Taguchi K, Sakaguchi M, Ishiyama T, Sato K
Department of Otolaryngology, Shinshu University School of Medicine, Matsumoto, Japan.
Acta Otolaryngol Suppl. 1997;528:74-6.
The subjective vertical was estimated by using a concentrically movable spotlight-line on a specially devised dome-shaped screen and a controller in patients with unilateral vestibular disorders. The test was performed in a dark room to measure the deviation of the subjective vertical from the true vertical to the earth gravity. The result showed characteristic deviation of the subjective vertical to the affected ear side in most subjects. The relationship between the subjective deviation and body sway was investigated to estimate the clinical significance of the subjective vertical. The locus pattern, area, locus length and the trajectory of head movements while measuring the subjective vertical were recorded. The patterns were centripetal or right-left types, the values of the head movement seemed to be proportional to the magnitude of the subjective vertical. The time course of the subjective vertical depended on the stage of the disorder. Some cases with active vestibular disorders showed directional changes of the subjective vertical deviation depending on the extent of the lesion. The most interesting results were obtained in the relationship between the caloric response and the subjective vertical, suggesting the clinical significance of the subjective vertical in vestibular function.
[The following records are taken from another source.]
(** An update that ends in the air has integrated one step. *)
Lemma update_in_air (p : Player.t) :
  Player.on_ground (Player.update A dt s p) = false ->
  Player.vel_y (Player.update A dt s p)
  = Player.vel_y p + GRAVITY * (dt / REF_FRAME_MS) /\
  Player.y (Player.update A dt s p)
  = Player.y p + (Player.vel_y p + GRAVITY * (dt / REF_FRAME_MS)) * (dt / REF_FRAME_MS).
Proof.
  intros Hg. destruct (update_physics A dt s p) as (Hy & Hv & _).
  destruct (apply_gravity_cases dt p)
    as [(_ & Hy1 & _) | (_ & Hy1 & Hv1 & _)].
  - exfalso. unfold Player.on_ground in Hg. rewrite Hy, Hy1 in Hg.
    apply Qgeb_lt in Hg. lra.
  - now rewrite Hy, Hv, Hy1, Hv1.
Qed.

(** Through [n] frames the player has touched the ground, or he has
    followed the closed form of the fall. *)
Lemma frames_fall (n : nat) :
  forall p,
  (exists k, (1 <= k <= n)%nat /\ Player.on_ground (player_frames A k dt s p) = true)
  \/
  (let m := inject_Z (Z.of_nat n) in
   let t := dt / REF_FRAME_MS in
   Player.vel_y (player_frames A n dt s p) == Player.vel_y p + m * (GRAVITY * t) /\
   Player.y (player_frames A n dt s p)
   == Player.y p + m * Player.vel_y p * t + GRAVITY * t * t * m * (m + 1) / 2).
Proof.
  induction n as [| n IH]; intros p.
  - right. cbn [player_frames Z.of_nat]. change (inject_Z 0) with 0.
    generalize (dt / REF_FRAME_MS). intros t. split; field.
  - destruct (Player.on_ground (Player.update A dt s p)) eqn:Hg.
    + left. exists 1%nat. split; [lia | exact Hg].
    + destruct (update_in_air p Hg) as [Hv Hy].
      destruct (IH (Player.update A dt s p)) as [(k & Hk & Hgk) | [Hvn Hyn]].
      * left. exists (S k). split; [lia | exact Hgk].
      * right. cbv zeta in *. cbn [player_frames].
        rewrite Hvn, Hyn, Hv, Hy, Nat2Z.inj_succ. unfold Z.succ.
        rewrite inject_Z_plus. change (inject_Z 1) with 1.
        generalize (dt / REF_FRAME_MS). intros t. split; field.
Qed.

End Landing.

(** X6.  Every jump ends.  With frames of any fixed elapsed time above zero, a
    player in any state of height and velocity is on the ground after some
    number of updates, with [y = GROUND_Y], no vertical velocity, and a
    state that is not [Jump]. *)
Theorem player_lands_eventually (A : Assets) (dt s : Q) (p : Player.t) :
  0 < dt ->
  exists n,
    (1 <= n)%nat /\
    let q := player_frames A n dt s p in
    Player.on_ground q = true /\
    Player.y q = GROUND_Y /\
    Player.vel_y q = 0 /\
    Player.state q <> Jump.
Proof.
  intros Hdt.
  assert (Ht : 0 < dt / REF_FRAME_MS)
    by (unfold REF_FRAME_MS; apply Qlt_shift_div_l; lra).
  set (t := dt / REF_FRAME_MS) in *.
  set (c := GRAVITY * t).
  assert (Hc : 0 < c) by (unfold c, GRAVITY; lra).
  set (a := Qceiling (- (2) * Player.vel_y p / c)).
  set (b := Qceiling (2 * (GROUND_Y - Player.y p) / (c * t))).
  set (N := Z.to_nat (1 + Z.max 0 a + Z.max 0 b)).
  assert (Hland : exists k, (1 <= k)%nat /\
                            Player.on_ground (player_frames A k dt s p) = true).
  { destruct (frames_fall A dt s N p) as [(k & Hk & Hg) | [Hv Hy]].
    - exists k. split; [lia | exact Hg].
    - exists N. split; [unfold N; lia |].
      fold t in Hv, Hy. cbv zeta in Hy.
      set (m := inject_Z (Z.of_nat N)) in *.
      assert (HN : Z.of_nat N = (1 + Z.max 0 a + Z.max 0 b)%Z) by (unfold N; lia).
      assert (Hm1 : 1 <= m).
      { unfold m. rewrite HN. change 1 with (inject_Z 1). rewrite <- Zle_Qle. lia. }
      assert (Hma : - (2) * Player.vel_y p / c <= m).
      { eapply Qle_trans; [apply Qle_ceiling |]. fold a. unfold m. rewrite HN.
        rewrite <- Zle_Qle. lia. }
      assert (Hmb : 2 * (GROUND_Y - Player.y p) / (c * t) <= m).
      { eapply Qle_trans; [apply Qle_ceiling |]. fold b. unfold m. rewrite HN.
        rewrite <- Zle_Qle. lia. }
      assert (Hct : 0 < c * t) by nra.
      assert (Ha' : - (2) * Player.vel_y p <= m * c).
      { apply (Qmult_le_r _ _ c Hc) in Hma.
        assert (E : - (2) * Player.vel_y p / c * c == - (2) * Player.vel_y p)
          by (field; lra).
        rewrite E in Hma. exact Hma. }
      assert (Hb' : 2 * (GROUND_Y - Player.y p) <= m * (c * t)).
      { apply (Qmult_le_r _ _ (c * t) Hct) in Hmb.
        assert (E : 2 * (GROUND_Y - Player.y p) / (c * t) * (c * t)
                    == 2 * (GROUND_Y - Player.y p))
          by (field; lra).
        rewrite E in Hmb. exact Hmb. }
      unfold Player.on_ground. apply Qgeb_ge. rewrite Hy.
      assert (Hp : 0 <= (2 * Player.vel_y p + m * c) * (m * t)).
      { apply Qmult_le_0_compat; [lra |].
        apply Qmult_le_0_compat; lra. }
      assert (E : Player.y p + m * Player.vel_y p * t
                  + GRAVITY * t * t * m * (m + 1) / 2
                  == GROUND_Y
                     + (2 * Player.vel_y p + m * c) * (m * t) * (1 # 2)
                     + (m * (c * t) - 2 * (GROUND_Y - Player.y p)) * (1 # 2))
        by (unfold c; field).
      rewrite E. lra. }
  destruct Hland as (k & Hk & Hg). exists k. split; [exact Hk |].
  destruct k as [| k]; [lia |].
  cbv zeta. rewrite player_frames_S in *.
  destruct (update_landed A dt s _ Hg) as (Hy & Hv & Hs). auto.
Qed.

(** The claim at the top of a jump, with reference frames. *)
Lemma player_lands_eventually_witness :
  0 < 16.67 /\
  exists n, Player.on_ground (player_frames all_assets n 16.67 4 airborne_player) = true.
Proof.
  assert (H0 : 0 < 16.67) by (vm_compute; reflexivity).
  split; [exact H0 |].
  destruct (player_lands_eventually all_assets 16.67 4 airborne_player H0)
    as (n & _ & Hg & _).
  exists n. exact Hg.
Defined.

(** ** Properties of every entity of a session *)

Lemma seed_chain_all_fresh (news : list Obj) :
  forall x, seed_chain x news ->
  Forall (fun o => exists y, fresh_entity y (ent o)) news.
Proof.
  induction news as [| a news IH]; intros x Hch; constructor.
  - destruct Hch as (_ & Hf & _). eauto.
  - destruct Hch as (_ & _ & d & _ & Hrest). eapply IH; eassumption.
Qed.

Lemma spawn_chain_all_fresh (news : list Obj) :
  forall h f, spawn_chain h f news ->
  Forall (fun o => exists y, fresh_entity y (ent o)) news.
Proof.
  induction news as [| a news IH]; intros h f Hch; constructor.
  - destruct Hch as (_ & (d & _ & _ & Hf) & _). eauto.
  - destruct Hch as (_ & _ & Hrest). eapply IH; eassumption.
Qed.

(** What holds of every entity as it is created, and is kept by every
    entity update, holds of every entity of every state of a session. *)
Lemma reachable_entities_invariant (A : Assets) (G : Pygame) (P : Entity -> Prop) :
  (forall x e, fresh_entity x e -> P e) ->
  (forall dt e, P e -> P (entity_update A dt e)) ->
  forall g, reachable A G g -> Forall (fun o => P (ent o)) (Game.entities g).
Proof.
  intros Hnew Hupd g Hr. pose proof Hr as (s & r & inputs & Hrun).
  assert (Hfresh : forall l, Forall (fun o => exists y, fresh_entity y (ent o)) l ->
                             Forall (fun o => P (ent o)) l).
  { intros l Hl. eapply Forall_impl; [| exact Hl]. intros o (y & Hy). eauto. }
  assert (H : session_inv g /\ Forall (fun o => P (ent o)) (Game.entities g));
    [| apply H].
  eapply (run_invariant A G
            (fun g => session_inv g /\ Forall (fun o => P (ent o)) (Game.entities g)));
    [| | exact Hrun].
  - intros i g0 g1 [Hinv Hp] Hstep.
    split; [eapply step_inv; eassumption |].
    destruct i as [| dt]; cbn [Game.step] in Hstep.
    + inversion Hstep; subst. unfold Game.on_jump_pressed.
      destruct (Player.alive _); [destruct (Player.jump _ _) |]; exact Hp.
    + destruct (Player.alive (Game.player g0)) eqn:Ha;
        [| rewrite update_dead in Hstep by exact Ha; now inversion Hstep; subst].
      rewrite update_alive in Hstep by exact Ha.
      destruct Hinv as ((Hnd & _) & _).
      destruct (advance_fields A dt g0) as (_ & _ & Hid1 & _).
      assert (Hnd1 : NoDup (map oid (Game.entities (Game.advance A dt g0))))
        by (now rewrite Hid1).
      pose proof (collisions_entities A G _ Hnd1) as He2.
      set (g2 := Game.collisions A G (Game.advance A dt g0)) in *.
      assert (Hnd2 : NoDup (map oid (Game.entities g2)))
        by (rewrite He2; now apply NoDup_map_filter).
      destruct (remove_passed_spec g2 Hnd2) as (He3 & _).
      destruct (speed_increase_fields (Game.remove_passed g2)) as (_ & _ & He4 & _).
      destruct (spawn_if_needed_spec (Game.speed_increase (Game.remove_passed g2)))
        as (g5 & news & Hsp & He5 & _ & _ & Hch & _).
      rewrite Hsp in Hstep. inversion Hstep; subst g5.
      rewrite He5, He4, He3, He2. apply Forall_app. split.
      * apply Forall_filter_keeps, Forall_filter_keeps.
        rewrite advance_entities.
        apply Forall_forall. intros o Ho. apply in_map_iff in Ho as (o0 & Ho & Hin).
        subst o. cbn [ent]. apply Hupd.
        revert o0 Hin. apply Forall_forall. exact Hp.
      * apply Hfresh. eapply spawn_chain_all_fresh; eassumption.
  - split; [apply init_inv |].
    destruct (init_entities s r) as (news & He & _ & _ & _ & Hch).
    rewrite He. apply Hfresh. eapply seed_chain_all_fresh; eassumption.
Qed.

(** ** The enemy's animation frame *)

Lemma enemy_update_sprite (A : Assets) (dt : Q) (e : Entity) :
  enemy_sprite_ok A e -> enemy_sprite_ok A (entity_update A dt e).
Proof.
  destruct e as [x | en | x]; cbn [entity_update enemy_sprite_ok]; auto.
  intros [Hf _]. pose proof (or_fallback_pos (enemy_run_frames A)) as Hn.
  unfold Enemy.update.
  destruct (if Qltb _ _ then _ else _) as [x2 d2].
  destruct (Qgeb _ _); cbn [Enemy.frame Enemy.image];
    (split; [| reflexivity]); [apply Z.mod_pos_bound; lia | exact Hf].
Qed.

Lemma fresh_sprite_ok (A : Assets) (x : Q) (e : Entity) :
  fresh_entity x e -> enemy_sprite_ok A e.
Proof.
  pose proof (or_fallback_pos (enemy_run_frames A)) as Hn.
  intros [H | [H | (s & _ & H)]]; subst; cbn; auto. split; [lia | reflexivity].
Qed.

(** X7.  The enemy's animation never runs out of frames.  After any updates of
    a new enemy, and for every enemy of every state of a session, [frame]
    is an index of [enemy_run_frames or [fallback]] and [image] is the
    frame of that index. *)
Theorem enemy_frame_in_range (A : Assets) :
  (forall x spd dts,
      enemy_sprite_ok A (EEnemy (enemy_run A dts (Enemy.init x spd)))) /\
  (forall G g, reachable A G g ->
      Forall (fun o => enemy_sprite_ok A (ent o)) (Game.entities g)).
Proof.
  split.
  - intros x spd dts.
    assert (H : forall e, enemy_sprite_ok A (EEnemy e) ->
                          enemy_sprite_ok A (EEnemy (enemy_run A dts e))).
    { unfold enemy_run. induction dts as [| dt dts IH]; intros e He; cbn [fold_left]; auto.
      apply IH. exact (enemy_update_sprite A dt (EEnemy e) He). }
    apply H. pose proof (or_fallback_pos (enemy_run_frames A)) as Hn.
    cbn. split; [lia | reflexivity].
  - intros G g Hr.
    apply (reachable_entities_invariant A G (enemy_sprite_ok A)); auto.
    + intros x e. apply fresh_sprite_ok.
    + intros dt e. apply enemy_update_sprite.
Qed.
(* ===== verification/_CoqProject ===== *)
-Q . S2P
Prelude.v
JsString.v
Geocoding.v
Cidades.v
Calculator.v
ForkJoin.v
Storage.v
Auth.v
Formulario.v
Admin.v
Pipeline.v
Sistema.v
Tipos.v
App.v
Opcoes.v
Refinamento.v
Exportacao.v
Lemma digits_prefix_only_digits s : digits_prefix (String.length (only_digits s)) (only_digits s) = true.
Proof.
  induction s as [|c r IH]; simpl; [done|].
  destruct (is_digit c) eqn:E; simpl; [by rewrite E|done].
Qed.

Lemma digits_prefix_le n m s : (n <= m)%nat -> digits_prefix m s = true -> digits_prefix n s = true.
Proof.
  revert m s. induction n as [|n IH]; intros m s Hle; [done|].
  destruct m as [|m]; [lia|]. destruct s as [|c r]; simpl; [done|].
  intros [Hc Hr]%andb_true_iff. rewrite Hc. simpl. apply (IH m); [lia|done].
Qed.

Lemma take_drop_bytes n s : take_bytes n s ++ drop_bytes n s = s.
Proof.
  revert s. induction n as [|n IH]; intros [|c r]; try done.
  change (String c (take_bytes n r ++ drop_bytes n r) = String c r). by rewrite IH.
Qed.

Lemma only_digits_hyphen s1 s2 :
  only_digits (s1 ++ "-" ++ s2) = only_digits s1 ++ only_digits s2.
Proof. by rewrite !only_digits_app. Qed.

(** On a string of digits the replacement acts at the start, when there
    are six digits or more. *)
Lemma replace_cep_digits s :
  digits_prefix (String.length s) s = true ->
  replace_cep s =
    if bool_decide (6 <= String.length s)%nat
    then take_bytes 5 s ++ "-" ++ drop_bytes 5 s else s.
Proof.
  intros Hd. case_bool_decide as Hlen.
  - destruct s as [|c r]; [simpl in Hlen; lia|].
    unfold replace_cep; fold replace_cep.
    by rewrite (digits_prefix_le 6 _ _ Hlen Hd).
  - revert Hd Hlen. induction s as [|c r IH]; [done|]. intros Hd Hlen.
    unfold replace_cep; fold replace_cep.
    destruct (digits_prefix 6 (String c r)) eqn:E.
    + exfalso. apply Hlen. clear -E. 
      do 6 (destruct r as [|? r]; simpl in E; rewrite ?andb_false_r in E; try done).
      all: simpl; lia.
    + f_equal. simpl in Hd. apply andb_true_iff in Hd as [_ Hd].
      apply IH; [done|simpl in Hlen; lia].
Qed.

(** The replacement only adds a hyphen: the digits are unchanged. *)
Lemma only_digits_replace_cep s : only_digits (replace_cep s) = only_digits s.
Proof.
  induction s as [|c r IH]; [done|].
  unfold replace_cep; fold replace_cep.
  destruct (digits_prefix 6 (String c r)).
  - by rewrite only_digits_hyphen, <- only_digits_app, take_drop_bytes.
  - simpl. by rewrite IH.
Qed.

End Mask.

Lemma trim_termina_witness :
  trimStart_fuel 9 "  a b  " = trimStart "  a b  " /\
  trimEnd_fuel 9 "  a b  " = trimEnd "  a b  " /\
  ws_prefix (trimStart "  a b  ") = 0 /\ ws_suffix (trimEnd "  a b  ") = 0 /\
  String.length (trim "  a b  ") <= String.length "  a b  ".
Proof. apply (trim_termina 9 "  a b  "). simpl. lia. Defined.
(* ===== verification/Cidades.v ===== *)
(** * Cidades: the city search of [GeocodingService]

    [buscarCidadesPorEstado] and [buscarTodasCidades] ask the IBGE service
    for the municipalities of a state, or of the country, and turn the reply
    into the [Cidade] records of the autocomplete.  The reply is supplied by
    the environment; of each municipality the model keeps the three
    properties the code reads. *)

From stdpp Require Import pretty.
From S2P Require Import Prelude JsString Geocoding.

Local Open Scope string_scope.

(** [interface Cidade]. *)
Record Cidade := mkCidade {
  cid_nome : string;
  cid_estado : string;
  cid_codigo : option string
}.

(** An element of the reply: [m.nome], [m.id] and
    [m.microrregiao.mesorregiao.UF.sigla]. *)
Record Municipio := mkMunicipio {
  m_nome : string;
  m_id : N;
  m_sigla : string
}.

Definition ibge_client : Type := string -> http_response (list Municipio).

Definition ibgeApiUrl : string := "https://servicodados.ibge.gov.br/api/v1/localidades".

Definition buscarCidadesPorEstado (http : ibge_client) (estado : string) : list Cidade :=
  if negb (truthy_str estado) then []
  else
    match obterCodigoEstado estado with
    | None => []
    | Some estadoCodigo =>
        match http (ibgeApiUrl ++ "/estados/" ++ estadoCodigo ++ "/municipios") with
        | HttpOk municipios =>
            (fun m => mkCidade (m_nome m) estado (Some (pretty (m_id m)))) <$> municipios
        | HttpError => []
        end
    end.

Definition buscarTodasCidades (http : ibge_client) : list Cidade :=
  match http (ibgeApiUrl ++ "/municipios") with
  | HttpOk municipios =>
      (fun m => mkCidade (m_nome m) (m_sigla m) (Some (pretty (m_id m)))) <$> municipios
  | HttpError => []
  end.

(** ** Facts *)

Section Cidades.
Context (http : ibge_client).
Implicit Types (estado : string) (c : Cidade).

(** Every city [buscarCidadesPorEstado] returns carries the state
    that was asked for, and that state is one of the table [estados]. *)
Theorem buscarCidadesPorEstado_estado estado c :
  c ∈ buscarCidadesPorEstado http estado ->
  cid_estado c = estado /\ is_Some (estados !! estado).
Proof.
  unfold buscarCidadesPorEstado, obterCodigoEstado.
  generalize (estados !! estado). intros o.
  destruct (truthy_str estado); cbn [negb]; [|by intros ?%elem_of_nil].
  destruct o as [cod|]; [|by intros ?%elem_of_nil].
  destruct (truthy_str cod); [|by intros ?%elem_of_nil].
  destruct (http _) as [ms|]; [|by intros ?%elem_of_nil].
  intros (m & -> & _)%list_elem_of_fmap. by split.
Qed.

(** For a state that is not in the table no request is made and
    the list is empty; a failed request gives the empty list too. *)
Theorem buscarCidadesPorEstado_vazio estado :
  estados !! estado = None \/ (forall u, http u = HttpError) ->
  buscarCidadesPorEstado http estado = [].
Proof.
  unfold buscarCidadesPorEstado, obterCodigoEstado.
  generalize (estados !! estado). intros o.
  intros [H|H]; destruct (truthy_str estado); cbn [negb]; try done.
  - by rewrite H.
  - destruct o as [cod|]; [|done].
    destruct (truthy_str cod); [|done]. by rewrite H.
Qed.

(** The reply is translated municipality by municipality, in
    order. *)
Theorem buscarTodasCidades_resposta ms :
  http (ibgeApiUrl ++ "/municipios") = HttpOk ms ->
  cid_nome <$> buscarTodasCidades http = m_nome <$> ms /\
  cid_estado <$> buscarTodasCidades http = m_sigla <$> ms.
Proof.
  unfold buscarTodasCidades. intros ->.
  rewrite <- !list_fmap_compose. split; by apply list_fmap_ext.
Qed.

End Cidades.

Definition ibgeExemplo : ibge_client :=
  fun _ => HttpOk [mkMunicipio "Vitória" 3205309 "ES"; mkMunicipio "Vila Velha" 3205200 "ES"].

Lemma buscarCidadesPorEstado_estado_witness :
  cid_estado (mkCidade "Vitória" "ES" (Some "3205309")) = "ES" /\ is_Some (estados !! "ES").
Proof.
  apply (buscarCidadesPorEstado_estado ibgeExemplo).
  vm_compute. apply list_elem_of_here.
Defined.

Lemma buscarCidadesPorEstado_vazio_witness :
  buscarCidadesPorEstado ibgeExemplo "XX" = [].
Proof. apply buscarCidadesPorEstado_vazio. left. reflexivity. Defined.

Lemma buscarTodasCidades_resposta_witness :
  cid_nome <$> buscarTodasCidades ibgeExemplo = ["Vitória"; "Vila Velha"] /\
  cid_estado <$> buscarTodasCidades ibgeExemplo = ["ES"; "ES"].
Proof.
  by apply (buscarTodasCidades_resposta ibgeExemplo
    [mkMunicipio "Vitória" 3205309 "ES"; mkMunicipio "Vila Velha" 3205200 "ES"]).
Defined.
通过在专门设计的圆顶形屏幕上使用同心可移动的聚光灯线和控制器,对单侧前庭疾病患者的主观垂直感进行评估。测试在暗室中进行,以测量主观垂直方向相对于地球重力真实垂直方向的偏差。结果显示,大多数受试者的主观垂直方向向患侧耳朵出现特征性偏差。研究主观偏差与身体摆动之间的关系,以评估主观垂直感的临床意义。记录测量主观垂直感时头部运动的轨迹模式、面积、轨迹长度和轨迹。模式分为向心型或左右型,头部运动的值似乎与主观垂直感的大小成正比。主观垂直感的时间进程取决于疾病的阶段。一些处于活跃期前庭疾病的病例,主观垂直偏差会根据病变程度出现方向变化。在冷热试验反应与主观垂直感之间的关系中获得了最有趣的结果,这表明主观垂直感在前庭功能中的临床意义。